PTSD and Avoidance
One of the topics that comes up often in PTSD is this idea of avoidance. Avoidance is the conscious or unconscious effort to push away painful thoughts, memories, and emotions, or to avoid people, places, or things that may remind you of past trauma. This makes sense right? If something is painful to think about or uncomfortable to do, we’ll want to avoid it. Sometimes this can be helpful to us. But in the context of PTSD, avoidance can give you a temporary relief but make things worse over time.
When we avoid, we get this little “fix” of temporary and false relief, just enough to get us believing that the only way to feel better is to keep avoiding. But remember this: if avoidance worked, no one would ever have PTSD. We’d just say “nope, that doesn’t bother us anymore” and we’d move on. The opposite, however (and unfortunately), is true. Avoidance allows symptoms of PTSD to grow deeper and stronger and take over more areas of your life. Before you know it, nearly everything can become triggering and you are avoiding more and more of your life.
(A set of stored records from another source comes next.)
(** What the operation does to the byte strings, what it returns and gives out.  [None] is a call that
    is not allowed: a handle that has no message or already has one, no bytes to add, a message that
    gets too long, a negative index or count. *)
Definition spec_step (A : gmap nat (list Z)) (o : op) : option (gmap nat (list Z) * Z * list Z) :=
  match o with
  | Get h _ => match A !! h with None => Some (<[h := []]> A, ROK, []) | Some _ => None end
  | Put h => match A !! h with None => None | Some _ => Some (delete h A, ROK, []) end
  | AddPre h x =>
    match A !! h with None => None | Some s => if fits (S (length s)) then Some (<[h := u8 x :: s]> A, ROK, []) else None end
  | AddPst h x =>
    match A !! h with None => None | Some s => if fits (S (length s)) then Some (<[h := s ++ [u8 x]]> A, ROK, []) else None end
  | AddPreMult h src =>
    match A !! h, src with
    | Some s, _ :: _ => if fits (length src + length s) then Some (<[h := rev src ++ s]> A, ROK, []) else None
    | _, _ => None
    end
  | AddPreMultInOrder h src =>
    match A !! h, src with
    | Some s, _ :: _ => if fits (length src + length s) then Some (<[h := src ++ s]> A, ROK, []) else None
    | _, _ => None
    end
  | AddPstMult h src =>
    match A !! h, src with
    | Some s, _ :: _ => if fits (length src + length s) then Some (<[h := s ++ src]> A, ROK, []) else None
    | _, _ => None
    end
  | RemPre h =>
    match A !! h with None => None | Some [] => Some (A, ROKDNA, []) | Some (x :: s) => Some (<[h := s]> A, ROK, [x]) end
  | RemPst h =>
    match A !! h with
    | None => None
    | Some s => match list.last s with None => Some (A, ROKDNA, []) | Some x => Some (<[h := removelast s]> A, ROK, [x]) end
    end
  | RemPreMult h cnt =>
    match A !! h with
    | None => None
    | Some s => if cnt <? 0 then None else if Z.of_nat (length s) <? cnt then Some (A, ROKDNA, [])
                else Some (<[h := drop (Z.to_nat cnt) s]> A, ROK, take (Z.to_nat cnt) s)
    end
  | RemPstMult h cnt =>
    match A !! h with
    | None => None
    | Some s => if cnt <? 0 then None else if Z.of_nat (length s) <? cnt then Some (A, ROKDNA, [])
                else Some (<[h := take (length s - Z.to_nat cnt) s]> A, ROK, rev (drop (length s - Z.to_nat cnt) s))
    end
  | FndLen h => match A !! h with None => None | Some s => Some (A, ROK, [Z.of_nat (length s)]) end
  | Exam h idx =>
    match A !! h with
    | None => None
    | Some s => if idx <? 0 then None
                else match s !! Z.to_nat idx with None => Some (A, ROKDNA, []) | Some x => Some (A, ROK, [x]) end
    end
  | CpyMsgFix h idx cnt =>
    match A !! h with
    | None => None
    | Some s => if (idx <? 0) || (cnt <=? 0) then None else if Z.of_nat (length s) <? idx + cnt then Some (A, ROKDNA, [])
                else Some (A, ROK, take (Z.to_nat cnt) (drop (Z.to_nat idx) s))
    end
  | CpyMsgMsg h h2 _ => match A !! h, A !! h2 with Some s, None => Some (<[h2 := s]> A, ROK, []) | _, _ => None end
  | CatMsg h h2 order =>
    match A !! h, A !! h2 with
    | Some s1, Some s2 =>
      if (h =? h2)%nat || negb ((order =? 0) || (order =? 1)) || negb (fits (length s1 + length s2)) then None
      else Some (<[h := joined order s1 s2]> (<[h2 := []]> A), ROK, [])
    | _, _ => None
    end
  | SegMsg h h2 idx =>
    match A !! h, A !! h2 with
    | Some s, None =>
      if idx <? 0 then None else if Z.of_nat (length s) <=? idx then Some (A, ROKDNA, [])
      else Some (<[h2 := drop (Z.to_nat idx) s]> (<[h := take (Z.to_nat idx) s]> A), ROK, [])
    | _, _ => None
    end
  | CpyFixMsg h src idx =>
    match A !! h, src with
    | Some s, _ :: _ =>
      if (idx <? 0) || (Z.of_nat (length s) <? idx) || negb (fits (length src + length s)) then None
      else Some (<[h := insert_at (Z.to_nat idx) src s]> A, ROK, [])
    | _, _ => None
    end
  end.

(** The operations that ask for memory. *)
Definition may_fail (o : op) : bool :=
  match o with
  | Put _ | RemPre _ | RemPst _ | RemPreMult _ _ | RemPstMult _ _ | FndLen _ | Exam _ _ | CpyMsgFix _ _ _ => false
  | _ => true
  end.

(** ** Refinement *)

Definition blocks (P : gmap nat Msg) : list SsMblk := flat_map (fun p => b_cont (snd p)) (map_to_list P).

Definition reps (m : Mem) (P : gmap nat Msg) (A : gmap nat (list Z)) : Prop := forall h, option_Forall2 (msg_rep m) (P !! h) (A !! h).

Record refines (m : Mem) (P : gmap nat Msg) (A : gmap nat (list Z)) : Prop := {
  ref_inv : inv m (blocks P);
  ref_reps : reps m P A;
}.

Lemma blocks_insert P h mb : P !! h = None -> blocks (<[h := mb]> P) ≡ₚ b_cont mb ++ blocks P.
Proof. intros H. unfold blocks. rewrite (map_to_list_insert P h mb H). done. Qed.

Lemma blocks_delete P h mb : P !! h = Some mb -> blocks P ≡ₚ b_cont mb ++ blocks (delete h P).
Proof. intros H. unfold blocks. rewrite <- (map_to_list_delete P h mb H). done. Qed.

Lemma blocks_update P h mb : blocks (<[h := mb]> P) ≡ₚ b_cont mb ++ blocks (delete h P).
Proof. rewrite <- insert_delete_eq. apply blocks_insert. apply lookup_delete_eq. Qed.

Lemma blocks_sub P h mb : P !! h = Some mb -> b_cont mb ⊆ blocks P.
Proof. intros H. rewrite (blocks_delete P h mb H). intros x Hx. apply list.elem_of_app. by left. Qed.

Lemma reps_lookup m P A h mb : reps m P A -> P !! h = Some mb -> exists s, A !! h = Some s /\ msg_rep m mb s.
Proof. intros HR Hh. pose proof (HR h) as H. rewrite Hh in H. inversion H; subst. eauto. Qed.

Lemma reps_string m P A h s : reps m P A -> A !! h = Some s -> exists mb, P !! h = Some mb /\ msg_rep m mb s.
Proof. intros HR Hh. pose proof (HR h) as H. rewrite Hh in H. inversion H; subst. eauto. Qed.

Lemma reps_none m P A h : reps m P A -> A !! h = None -> P !! h = None.
Proof. intros HR Hh. pose proof (HR h) as H. rewrite Hh in H. by inversion H. Qed.

Lemma reps_frame m m' P A : reps m P A -> frame m m' (blocks P) -> reps m' P A.
Proof.
  intros HR HF h. pose proof (HR h) as H. destruct (P !! h) as [mb|] eqn:Hh; inversion H; subst; [|constructor].
  constructor. eapply rep_frame; [done|exact HF|by eapply blocks_sub].
Qed.

Lemma reps_insert m P A h mb s : reps m P A -> msg_rep m mb s -> reps m (<[h := mb]> P) (<[h := s]> A).
Proof.
  intros HR Hm k. destruct (decide (k = h)) as [->|Hne]; [rewrite !lookup_insert_eq; by constructor|].
  rewrite !lookup_insert_ne by done. apply HR.
Qed.

Lemma reps_delete m P A h : reps m P A -> reps m (delete h P) (delete h A).
Proof.
  intros HR k. destruct (decide (k = h)) as [->|Hne]; [rewrite !lookup_delete_eq; constructor|].
  rewrite !lookup_delete_ne by done. apply HR.
Qed.

(** A message of the table with all others as its frame. *)
Lemma refines_focus m P A h s :
  refines m P A -> A !! h = Some s ->
  exists mb, P !! h = Some mb /\ msg_rep m mb s /\ inv m (b_cont mb ++ blocks (delete h P)).
Proof.
  intros [HI HR] Hh. destruct (reps_string _ _ _ _ _ HR Hh) as (mb & HP & Hm). exists mb. split; [done|]. split; [done|].
  eapply inv_perm; [by apply blocks_delete|done].
Qed.

Lemma refines_update m m' P A h mb' s' :
  refines m P A -> inv m' (b_cont mb' ++ blocks (delete h P)) -> frame m m' (blocks (delete h P)) -> msg_rep m' mb' s' ->
  refines m' (<[h := mb']> P) (<[h := s']> A).
Proof.
  intros [HI HR] HI' HF Hm. split; [eapply inv_perm; [symmetry; apply blocks_update|done]|].
  rewrite <- (insert_delete_eq P), <- (insert_delete_eq A). apply reps_insert; [|done].
  eapply reps_frame; [by apply reps_delete|done].
Qed.

(** The operation does what the specification says, or finds no memory. *)
Definition step_ok (m : Mem) (P : gmap nat Msg) (o : op) (A' : gmap nat (list Z)) (r : Z) (out : list Z) : Prop :=
  exists m' P' ret out', step m P o = Ok (m', P', ret, out') /\
  ((ret = r /\ out' = out /\ refines m' P' A') \/ (failed ret = true /\ may_fail o = true)).

(** An operation that adds to one message. *)
Lemma change_ok m P A h s s' o op_f :
  refines m P A -> A !! h = Some s -> may_fail o = true ->
  (forall mb, step m (<[h := mb]> P) o = change_msg (<[h := mb]> P) h (op_f mb)) ->
  (forall mb F, inv m (b_cont mb ++ F) -> msg_rep m mb s ->
     blocks P ≡ₚ b_cont mb ++ F ->
     result F m mb (op_f mb) (fun m' mb' ret => (ret = ROK /\ msg_rep m' mb' s') \/ failed ret = true)) ->
  step_ok m P o (<[h := s']> A) ROK [].
Proof.
  intros HR Hh Hf Hs Hop. destruct (refines_focus m P A h s HR Hh) as (mb & HP & Hm & HI).
  destruct (Hop mb _ HI Hm) as (m' & mb' & ret & He & HI' & HF' & _ & Hor); [by apply blocks_delete|].
  specialize (Hs mb). rewrite (insert_id P h mb HP) in Hs. unfold step_ok. rewrite Hs, He. cbn.
  do 4 eexists. split; [done|]. destruct Hor as [[-> Hm']|Hr]; [left|by right].
  split; [done|]. split; [done|]. by eapply refines_update.
Qed.

(** An operation that removes from one message. *)
Lemma change_out_ok m P A h s s' r out o op_f :
  refines m P A -> A !! h = Some s ->
  (forall mb, step m (<[h := mb]> P) o = change_msg_out (<[h := mb]> P) h (op_f mb)) ->
  (forall mb F, inv m (b_cont mb ++ F) -> msg_rep m mb s -> removed F m mb (op_f mb) s' r out) ->
  step_ok m P o (<[h := s']> A) r out.
Proof.
  intros HR Hh Hs Hop. destruct (refines_focus m P A h s HR Hh) as (mb & HP & Hm & HI).
  destruct (Hop mb _ HI Hm) as (m' & mb' & He & HI' & HF' & _ & Hm').
  specialize (Hs mb). rewrite (insert_id P h mb HP) in Hs. unfold step_ok. rewrite Hs, He. cbn.
  do 4 eexists. split; [done|]. left. split; [done|]. split; [done|]. by eapply refines_update.
Qed.

(** An operation that leaves everything, also one that finds nothing to remove. *)
Lemma same_ok m P A h s r out o :
  refines m P A -> A !! h = Some s ->
  (forall mb F, inv m (b_cont mb ++ F) -> msg_rep m mb s -> P !! h = Some mb -> step m P o = Ok (m, P, r, out)) ->
  step_ok m P o A r out.
Proof.
  intros HR Hh Hop. destruct (refines_focus m P A h s HR Hh) as (mb & HP & Hm & HI).
  unfold step_ok. rewrite (Hop mb _ HI Hm HP). do 4 eexists. split; [done|]. by left.
Qed.

Lemma step_at A (P : gmap nat Msg) h (mb : Msg) (k : Msg -> res A) : with_msg (<[h := mb]> P) h k = k mb.
Proof. unfold with_msg. by rewrite lookup_insert_eq. Qed.

Lemma fits_le n : fits n = true -> Z.of_nat n <= 0x7FFF.
Proof. unfold fits. lia. Qed.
Let’s say you’re in a grocery store. When you are in a crowded area, you notice your anxiety increasing. You notice a rapid heartbeat, feeling tense, feeling shaky, and the “fight or flight” response starts to kick in. Objectively, you may think, “I’m fine here”, but physiologically, there are alarms going off all over the place screaming at you to get out of there! So you leave. You leave and once you have a few minutes out of the situation, you notice your anxiety starts to come down. This is when your brain starts to make the connection, “hey, if i feel uncomfortable, I am not safe and must leave!”
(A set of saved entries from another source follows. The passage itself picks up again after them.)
(* ===== verification/OduMacLink.v ===== *)
(** Transport blocks of the O-DU: what [macMuxPdu] writes is what the UE of OAI reads. *)

From S2P Require Import Prelude MacPdu MacLink OduMac OduMacBits.

(** ** Writing behind what was written *)

Lemma be_app a b : be (a ++ b) = be a * 2 ^ (8 * Z.of_nat (length b)) + be b.
Proof.
  induction a as [|x a IH]; cbn [be app length]; [lia|]. rewrite IH, length_app.
  replace (8 * Z.of_nat (length a + length b)) with (8 * Z.of_nat (length a) + 8 * Z.of_nat (length b)) by lia. rewrite Z.pow_add_r by lia. ring.
Qed.

Lemma be_zeros n : be (repeat 0 n) = 0.
Proof. induction n as [|n IH]; [done|]. cbn [repeat be]. by rewrite IH. Qed.

Lemma zeros_bytes n : Forall is_byte (repeat 0 n).
Proof. induction n as [|n IH]; constructor; [unfold is_byte; lia|done]. Qed.

Lemma number_of_app fields : Forall field_ok fields -> forall N, number_of N fields = N * 2 ^ bits_of fields + number_of 0 fields.
Proof.
  induction 1 as [|[v s] l [Hs _] Hl IH]; intros N; [cbn; lia|]. cbn [fst snd] in Hs. unfold number_of. cbn [fold_left fst snd].
  change (fold_left _ l ?n) with (number_of n l). rewrite IH, (IH (0 * 2 ^ s + v)).
  change (bits_of ((v, s) :: l)) with (s + bits_of l). assert (0 <= bits_of l).
  { clear IH. induction Hl as [|f l' [Hf _] _ IHl]; [done|]. change (bits_of (f :: l')) with (snd f + bits_of l'). lia. }
  rewrite Z.pow_add_r by lia. ring.
Qed.

(** Fields that fill whole bytes. *)
Lemma pack_append pre k fields bytes :
  Forall is_byte pre -> Forall is_byte bytes -> Forall field_ok fields -> ends_full fields ->
  bits_of fields = 8 * Z.of_nat (length bytes) -> number_of 0 fields = be bytes -> (length bytes <= k)%nat ->
  pack_fields (pre ++ repeat 0 k) (length pre) 7 fields = Ok ((pre ++ bytes) ++ repeat 0 (k - length bytes), length (pre ++ bytes), 7).
Proof.
  intros Hp Hb Hf He Hbits Hnum Hk.
  destruct (pack_fields_ok fields (pre ++ repeat 0 k) (be pre) (8 * Z.of_nat (length pre))) as (buf & E & Hl & HP).
  - split; [apply list.Forall_app; split; [done|apply zeros_bytes]|rewrite length_app; lia|].
    rewrite be_app, be_zeros, length_app, repeat_length. replace (8 * Z.of_nat (length pre + k) - 8 * Z.of_nat (length pre)) with (8 * Z.of_nat k) by lia. lia.
  - done.
  - done.
  - rewrite length_app, repeat_length. lia.
  - replace (8 * Z.of_nat (length pre)) with (Z.of_nat (length pre) * 8) in E by lia. rewrite Hbits in E.
    replace (Z.of_nat (length pre) * 8 + 8 * Z.of_nat (length bytes)) with (Z.of_nat (length (pre ++ bytes)) * 8) in E by (rewrite length_app; lia).
    rewrite !Z.div_mul, !Z.mod_mul, !Nat2Z.id in E by lia. change (7 - 0) with 7 in E. rewrite E. f_equal. f_equal. f_equal.
    destruct HP as [HB _ HV]. rewrite length_app, repeat_length in Hl. apply be_inj; [done| | |].
    + apply list.Forall_app. split; [by apply list.Forall_app|apply zeros_bytes].
    + rewrite !length_app, repeat_length. lia.
    + rewrite HV, Hl, Hbits, number_of_app, Hnum by done. rewrite Hbits, (be_app (pre ++ bytes)), be_zeros, be_app, repeat_length.
      replace (8 * Z.of_nat (length pre + k) - (8 * Z.of_nat (length pre) + 8 * Z.of_nat (length bytes))) with (8 * Z.of_nat (k - length bytes)) by lia. ring.
Qed.

Lemma copy_append pre k src n :
  (n <= length src)%nat -> (n <= k)%nat -> copy_in (pre ++ repeat 0 k) (length pre) src n = Ok ((pre ++ take n src) ++ repeat 0 (k - n)).
Proof.
  intros Hs Hk. unfold copy_in. rewrite (proj2 (Nat.leb_le n (length src))) by done.
  rewrite (proj2 (Nat.leb_le (length pre + n) _)) by (rewrite length_app, repeat_length; lia). cbn [andb]. f_equal.
  rewrite buf_write_app by (rewrite length_take, repeat_length; lia). rewrite length_take, Nat.min_l by done. rewrite app_assoc. f_equal.
  replace k with (n + (k - n))%nat at 1 by lia. by rewrite repeat_app, drop_app_length' by (by rewrite repeat_length).
Qed.

(** ** The sub-PDUs *)

Definition ce_bytes (ce : MacCe) : list Z := MAC_LCID_CRI :: take MAX_CRI_SIZE (macCeValue ce).
Definition ce_sent (ce : MacCe) : Prop := macCeLcid ce = MAC_LCID_CRI /\ (MAX_CRI_SIZE <= length (macCeValue ce))%nat /\ Forall is_byte (macCeValue ce).

Definition sdu_of (p : MacDlInfo) : list Z := take (Z.to_nat (pduLen p)) (dlPdu p).
Definition header_of (p : MacDlInfo) : list Z := if pduLen p >? 255 then NR_MAC_SUBHEADER_LONG (lcId p) (pduLen p) else NR_MAC_SUBHEADER_SHORT (lcId p) (pduLen p).
Definition dl_bytes (p : MacDlInfo) : list Z := header_of p ++ sdu_of p.

(** A PDU on the CCCH or on one of the channels that the UE has. *)
Definition dl_sent (p : MacDlInfo) : Prop :=
  0 <= lcId p < NB_RB_MAX /\ 0 < pduLen p < 2 ^ 16 /\ pduLen p <= Z.of_nat (length (dlPdu p)) /\ Forall is_byte (dlPdu p).

Lemma length_sdu_of p : dl_sent p -> Z.of_nat (length (sdu_of p)) = pduLen p.
Proof. intros (_ & H1 & H2 & _). unfold sdu_of. rewrite length_take. lia. Qed.

Lemma ce_bytes_ok ce : ce_sent ce -> length (ce_bytes ce) = 7%nat /\ Forall is_byte (ce_bytes ce).
Proof.
  intros (H1 & H2 & H3). unfold ce_bytes. cbn [length]. rewrite length_take. split; [unfold MAX_CRI_SIZE in *; lia|].
  constructor; [done|by apply Forall_take].
Qed.

Lemma dl_bytes_ok p : dl_sent p -> Forall is_byte (dl_bytes p).
Proof.
  intros (H1 & H2 & H3 & H4). apply list.Forall_app. split; [|by apply Forall_take].
  pose proof (Z.mod_pos_bound (lcId p) 64 ltac:(lia)). pose proof (Z.mod_pos_bound (pduLen p) 256 ltac:(lia)). pose proof (Z.div_mod (pduLen p) 256 ltac:(lia)).
  unfold header_of, NR_MAC_SUBHEADER_LONG, NR_MAC_SUBHEADER_SHORT. destruct (Z.gtb_spec (pduLen p) 255);
    unfold u16, u8; rewrite (Z.mod_small (pduLen p)) by lia; repeat (apply list.Forall_cons; split; [unfold is_byte; lia|]); constructor.
Qed.

Lemma mux_ces_bytes ces : Forall ce_sent ces -> forall pre k, Forall is_byte pre -> (length (concat (ce_bytes <$> ces)) <= k)%nat ->
  let out := pre ++ concat (ce_bytes <$> ces) in
  mux_ces (pre ++ repeat 0 k) (length pre) 7 ces = Ok (out ++ repeat 0 (k - length (concat (ce_bytes <$> ces))), length out, 7).
Proof.
  induction 1 as [|ce ces Hce _ IH]; intros pre k Hp Hk; cbn [fmap list_fmap concat mux_ces].
  { rewrite app_nil_r, Nat.sub_0_r. done. }
  cbn [fmap list_fmap concat] in Hk. rewrite length_app in Hk. destruct (ce_bytes_ok ce Hce) as [Hl Hb]. destruct Hce as (He & Hv & Hvb). rewrite He.
  change (u8 MAC_LCID_CRI) with MAC_LCID_CRI. rewrite Z.eqb_refl.
  rewrite (pack_append pre k _ [MAC_LCID_CRI]); [|done|by repeat constructor|by repeat constructor|done|done|done|cbn [length]; lia]. cbn [rbind length].
  rewrite copy_append by (unfold MAX_CRI_SIZE in *; lia). cbn [rbind].
  assert (Hlt : length (take MAX_CRI_SIZE (macCeValue ce)) = MAX_CRI_SIZE) by (rewrite length_take; unfold MAX_CRI_SIZE in *; lia).
  assert (Hq : (pre ++ [MAC_LCID_CRI]) ++ take MAX_CRI_SIZE (macCeValue ce) = pre ++ ce_bytes ce) by (by rewrite <- app_assoc).
  assert (Hlen : (length (pre ++ [MAC_LCID_CRI]) + MAX_CRI_SIZE = length (pre ++ ce_bytes ce))%nat) by (rewrite !length_app, Hl; unfold MAX_CRI_SIZE; cbn [length]; lia).
  rewrite Hlen, Hq. rewrite IH; [|apply list.Forall_app; split; [done|done]|unfold MAX_CRI_SIZE; lia].
  rewrite <- (app_assoc pre (ce_bytes ce)). do 5 f_equal. rewrite length_app, Hl. unfold MAX_CRI_SIZE. lia.
Qed.

(** The sub-header of an SDU. *)
Lemma header_packed p pre k :
  dl_sent p -> Forall is_byte pre -> (length (header_of p) <= k)%nat ->
  let '(FBit, lenFieldSize) := if pduLen p >? 255 then (1, 16) else (0, 8) in
  pack_fields (pre ++ repeat 0 k) (length pre) 7 [(0, 1); (FBit, 1); (u8 (lcId p), 6); (pduLen p, lenFieldSize)]
  = Ok ((pre ++ header_of p) ++ repeat 0 (k - length (header_of p)), length (pre ++ header_of p), 7).
Proof.
  intros Hs Hp Hk. pose proof (dl_bytes_ok p Hs) as Hb. apply list.Forall_app in Hb as [Hb _]. destruct Hs as (H1 & H2 & _). unfold NB_RB_MAX in H1.
  assert (Hl : u8 (lcId p) = lcId p /\ lcId p mod 64 = lcId p) by (unfold u8; rewrite !Z.mod_small by lia; done). destruct Hl as [-> Hl].
  pose proof (Z.div_mod (pduLen p) 256 ltac:(lia)). unfold header_of in *.
  destruct (Z.gtb_spec (pduLen p) 255); (apply pack_append; [done|done| | |done| |done]); try (unfold ends_full; cbn; lia);
    try (repeat (apply list.Forall_cons; split; [split; cbn [fst snd]; cbn; lia|]); constructor).
  - unfold NR_MAC_SUBHEADER_LONG, u16. rewrite Hl, (Z.mod_small (pduLen p) (2 ^ 16)) by lia. cbn. lia.
  - unfold NR_MAC_SUBHEADER_SHORT, u8. rewrite Hl, (Z.mod_small (pduLen p)) by lia. cbn. lia.
Qed.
But what happens the next time? Maybe you send a friend, family member, or spouse to get your groceries because you don’t feel up to it. Or, maybe you go for it but these feelings of anxiety start when you’re just walking up to the door so you head back to the car and hit up a drive through instead. Avoidance here, again. Nudging you saying, “you can’t handle it, just avoid it!” further increasing the likelihood you’ll keep avoiding in the future.
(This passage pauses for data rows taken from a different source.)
Lemma header_sizes_ok l x S k p :
  sdu_rel x S k -> 1 <= l <= 2 -> 0 < p < 2 ^ 15 ->
  let '(h, m) := header_sizes l x p in
  let rest := p - (h + m) in
  1 <= h <= 4 /\ 2 <= m <= 3 /\
  (p <> 258 \/ k = 0 -> 0 < rest ->
    let n := if sduSz x <=? rest then sduSz x else rest in
    part_header l S k n + mac_header (part_header l S k n + n) <= h + m).
Proof.
  intros [Ha Hs _ Hg Hk Hm] Hl Hp. unfold NR_SDU_MAX in Hm. unfold header_sizes. rewrite Hg, Hs. set (s := Z.of_nat (length S) - k).
  assert (Hps : forall h m, 1 <= h <= 4 -> 2 <= m <= 3 -> 4 <= p -> rlc_pdu_size p s h m = Z.min (s + h) (p - m)).
  { intros h m Hh Hmm H4. unfold rlc_pdu_size, u32. rewrite (Z.mod_small s), (Z.mod_small (s + h)), (Z.mod_small (p - m)) by lia. destruct (Z.ltb_spec (s + h) (p - m)); lia. }
  assert (Hmac : forall q, (q <= 255 /\ mac_header q = 2) \/ (255 < q /\ mac_header q = 3)).
  { intros q. unfold mac_header. destruct (Z.gtb_spec q 255); [right|left]; split; done || lia. }
  assert (Hhd : 1 <= (if negb (k =? 0) then l + 2 else RLC_MIN_HDRSZ) <= 4) by (unfold RLC_MIN_HDRSZ; destruct (negb _); lia).
  destruct (Z.lt_ge_cases p 4) as [Hp4|Hp4].
  { set (hd := if negb (k =? 0) then _ else _) in *. clearbody hd. set (q := if _ =? RLC_MAC_HDR_SZ2 then _ else _).
    destruct (negb _ && _).
    - destruct (Hmac (rlc_pdu_size p s l (mac_header q))) as [[_ ->]|[_ ->]]; lia.
    - destruct (Hmac q) as [[_ ->]|[_ ->]]; lia. }
  unfold part_header, RLC_MIN_HDRSZ, RLC_MAC_HDR_SZ2 in *. destruct (Z.eqb_spec k 0) as [->|Hk0]; cbn [negb andb].
  - rewrite (Hps 1 2) by lia. destruct (Hmac (Z.min (s + 1) (p - 2))) as [[Hq ->]|[Hq ->]]; cbn [Z.eqb Pos.eqb].
    + unfold u32. rewrite (Z.mod_small (Z.min _ _ - 1)), (Z.mod_small s) by lia.
      destruct (Hmac (Z.min (s + 1) (p - 2))) as [[_ ->]|[? _]]; [|lia].
      destruct (Z.ltb_spec (Z.min (s + 1) (p - 2) - 1) s); [rewrite (Hps l 2) by lia|]; size_cases Hmac.
    + rewrite (Hps 1 3) by lia. unfold u32. rewrite (Z.mod_small (Z.min _ _ - 1)), (Z.mod_small s) by lia.
      destruct (Hmac (Z.min (s + 1) (p - 3))) as [[? ->]|[? ->]]; destruct (Z.ltb_spec (Z.min (s + 1) (p - 3) - 1) s); rewrite ?Hps by lia; size_cases Hmac.
  - rewrite (Hps (l + 2) 2) by lia. destruct (Hmac (Z.min (s + (l + 2)) (p - 2))) as [[Hq ->]|[Hq ->]]; cbn [Z.eqb Pos.eqb].
    + destruct (Hmac (Z.min (s + (l + 2)) (p - 2))) as [[_ ->]|[? _]]; [|lia]. size_cases Hmac.
    + rewrite (Hps (l + 2) 3) by lia. destruct (Hmac (Z.min (s + (l + 2)) (p - 3))) as [[? ->]|[? ->]]; size_cases Hmac.
Qed.

(** ** The link *)

Fixpoint recv_all (r : nr_rlc_entity_um_t) (pdus : list (list Z)) : res nr_rlc_entity_um_t :=
  match pdus with [] => Ok r | p :: l => let* r := nr_rlc_entity_um_recv_pdu r p in recv_all r l end.

(** The queue holds the SDUs [pend], the first of them from byte [k] on. *)
Definition queue_is (q : list RlcSdu) (pend : list (list Z)) (S : list Z) (k : Z) : Prop :=
  match q, pend with
  | [], [] => k = 0
  | x :: q, S' :: pend => S' = S /\ sdu_rel x S k /\ Forall2 (fun x S => sdu_rel x S 0) q pend
  | _, _ => False
  end.

(** The bytes that are waiting, with the largest header for every SDU. *)
Definition occupancy (rb : RlcUmDl) : Z := sumZ (fun x => sduSz x + RLC_MAX_HDRSZ) (sduQ rb).

Lemma i32_i32_add a b : i32 (i32 a + b) = i32 (a + b).
Proof. unfold i32. f_equal. replace (_ - 2 ^ 31 + b + 2 ^ 31) with ((a + 2 ^ 31) mod 2 ^ 32 + b) by lia. rewrite Z.add_mod_idemp_l by lia. f_equal. lia. Qed.

Lemma i32_i32_sub a b : i32 (i32 a - b) = i32 (a - b).
Proof. exact (i32_i32_add a (- b)). Qed.

Lemma bo_less rb rb' d b : bo rb = i32 (occupancy rb) -> occupancy rb' = occupancy rb - d -> b = i32 (bo rb - d) -> b = i32 (occupancy rb').
Proof. intros E1 E2 ->. by rewrite E1, E2, i32_i32_sub. Qed.

Record dl_inv (rb : RlcUmDl) (r : nr_rlc_entity_um_t) (pend : list (list Z)) : Prop := {
  di_conf : dl_conf rb (um_sn_field_length r);
  di_disc : discTmrInt rb <= 0;
  di_max : Forall (fun S => Z.of_nat (length S) <= um_rx_maxsize r) pend;
  di_bo : bo rb = i32 (occupancy rb);
  di_rx : exists S k, in_order r (txNext rb) S k /\ queue_is (sduQ rb) pend S k;
}.

Definition queued (rb : RlcUmDl) : Z := sumZ sduSz (sduQ rb).

Lemma dl_modulus rb r : dl_conf rb (um_sn_field_length r) -> um_conf r -> um_sn_modulus r = dl_modBitMask rb + 1.
Proof. intros [(_ & -> & E)|(_ & -> & E)] [[E' ->]|[E' ->]]; rewrite E in E'; done. Qed.

(** SDUs that were not touched yet. *)
Lemma queue_fresh q pend S : Forall2 (fun x S => sdu_rel x S 0) q pend -> exists S', queue_is q pend S' 0 /\ (pend = [] -> S' = S).
Proof. destruct 1 as [|x S' q pend Hx Hq]; [by exists S|]. by exists S'. Qed.

Lemma rest_fits i j : 0 < i < 2 ^ 15 -> 1 <= j <= 7 -> i16 (i - j) = i - j.
Proof. intros Hi Hj. unfold i16. rewrite Z.mod_small; lia. Qed.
What if this goes on for weeks? Months? Years? It’ll spread beyond the grocery store. It can then go to any place there may be a group of people like lines, your kids sporting events, restaurants, etc. The emotional and physiological reactions intensify, needing very little to set them off. The avoidance has made way for these fears to manifest and take over more and more…..and as diminished the power and control you have over your own life.
Helping people to get back to living life is a big part of PTSD treatment! It’s not just about going and doing those things you’ve been avoiding and suffering through, but being able to master them and feeling confident competent again. The amount of relief someone feels when they are able to do these things comfortably (key word!) is invaluable.